Background:

Previous studies examining continuous patient monitoring in the ICU and emergency department suggest that substantial telemetry alarm burden combined with a high proportion of false positive alerts may jeopardize patient outcomes. Currently, little is known about the burden and value of specific alarms on the general wards.

Methods:

As part of a quality improvement initiative, we conducted a retrospective analysis of unique telemetry alarms generated during consecutive adult medical and surgical general-ward admissions from November 2014 through March 2015 at a 550-bed urban US teaching hospital. We compared the accuracies of individual alarm types for predicting adverse events (specifically RRT activation, intensive care unit transfer, ward cardiac arrest, or in-hospital death) within four hours of a telemetry alarm using area under the receiver operating characteristic curves (AUCs). We performed a sensitivity analysis comparing alarm accuracy between dynamically adjusting Low, Normal and High Risk patient strata, using a previously published risk score, eCART, with thresholds set a priori at <35, 35-50, and >50 respectively.

Results:

Over the study period, a total of 8,292 (69%) patients generated 239,301 ward telemetry alarms at a rate of 6.3 alarms per patient bed-day. Patients who generated ward telemetry alarms were older (59 vs. 51 years, p<0.001), had a longer median ward length of stay (3 vs. 2 days, p<0.001), and were more likely to die before hospital discharge (1.6% vs. 0.4%, p<0.001) than patients who did not generate alarms. The majority of the alarms were technical in nature [n=156,096 (65%)], followed by cardiac [n=47,019 (20%)], and respiratory [n=36,186 (15%)]. Most alarms had poor accuracy for predicting adverse events (Figure).

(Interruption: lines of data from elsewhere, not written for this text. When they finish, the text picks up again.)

Lemma patch_one_spec fs j reg vt dt : jump_ok fs j ->
  lsafe (let* (v, fs) := llift (patchtestreg j reg fs) in fixjump j (if (v : bool) then vt else dt) fs) (patched [j] reg vt dt fs).
Proof.
  intros Hj. rewrite (patchtestreg_spec _ _ _ Hj). destruct (jump_word _ _ Hj) as (wj & Hwj & Hjmp). unfold target.
  pose proof (code_at_bounds _ _ _ Hwj) as Hb.
  destruct (setter fs j) as [c|] eqn:Hs.
  - apply setter_some in Hs as Hc. destruct Hc as [Hc Ht]. pose proof (code_at_bounds _ _ _ Hc).
    cbn [llift fmap option_fmap option_map lbind].
    eapply lsafe_mono; [apply (fixjump_spec _ _ _ wj); rewrite code_at_set_code by done; by assert ((j =? j - 1) = false) as -> by lia|].
    intros fs' [-> Hn]. split; [eapply same_shape_trans; apply same_shape_set|..].
    + intros i w Hw. rewrite !code_at_set_code by (rewrite ?pc_set_code; lia). unfold patch_word, target.
      destruct (Z.eqb_spec i j) as [->|Hne].
      { rewrite bool_decide_eq_true_2 by set_solver. rewrite Hs. congruence. }
      rewrite bool_decide_eq_false_2 by set_solver. destruct (Z.eqb_spec i (j - 1)) as [->|Hne'].
      * rewrite Hc in Hw. injection Hw as <-. rewrite Ht, bool_decide_eq_true_2; [done|]. replace (j - 1 + 1) with j by lia. set_solver.
      * rewrite (bool_decide_eq_false_2 (i + 1 ∈ [j])); [by rewrite andb_false_r|]. intros E%list_elem_of_singleton. lia.
    + intros i ->%list_elem_of_singleton. unfold target. by rewrite Hs.
  - cbn [llift fmap option_fmap option_map lbind]. eapply lsafe_mono; [by apply (fixjump_spec _ _ _ wj)|].
    intros fs' [-> Hn]. split; [apply same_shape_set|..].
    + intros i w Hw. rewrite code_at_set_code by lia. unfold patch_word, target. destruct (Z.eqb_spec i j) as [->|Hne].
      { rewrite bool_decide_eq_true_2 by set_solver. rewrite Hs. congruence. }
      rewrite bool_decide_eq_false_2 by set_solver. destruct (is_op OP_TESTSET w) eqn:Ht; [|done]. cbn [andb].
      rewrite bool_decide_eq_false_2; [done|]. intros E%list_elem_of_singleton.
      assert (setter fs j = Some w) as Es; [|by rewrite Hs in Es]. apply setter_some. by replace (j - 1) with i by lia.
    + intros i ->%list_elem_of_singleton. unfold target. by rewrite Hs.
Qed.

Tachycardia alarms were the most accurate positive predictor [AUC 0.54 (95%CI 0.54-0.55)] overall and ECG leads off alarms were the most accurate negative predictor [AUC 0.46 (95%CI 0.45-0.46)]. Analysis across risk strata demonstrated that the predictive ability of tachycardia alarms was limited to normal and high-risk patients. 

Conclusions:

Telemetry monitoring results in a considerable alarm burden on the general wards, with most alarms failing to predict clinically meaningful outcomes.  Tachycardia alarms have the strongest correlation with clinical deterioration, whereas ECG leads off alarms signal a decreased risk. Our finding that tachycardia alarms were most accurate in higher risk patients suggests that adjusting alert thresholds by patient severity of illness may improve the validity of alarms. Adjusting alarm parameters in this targeted fashion using real-time patient risk stratification may reduce alarm burden and avoid a one-size fits all approach to alarm management.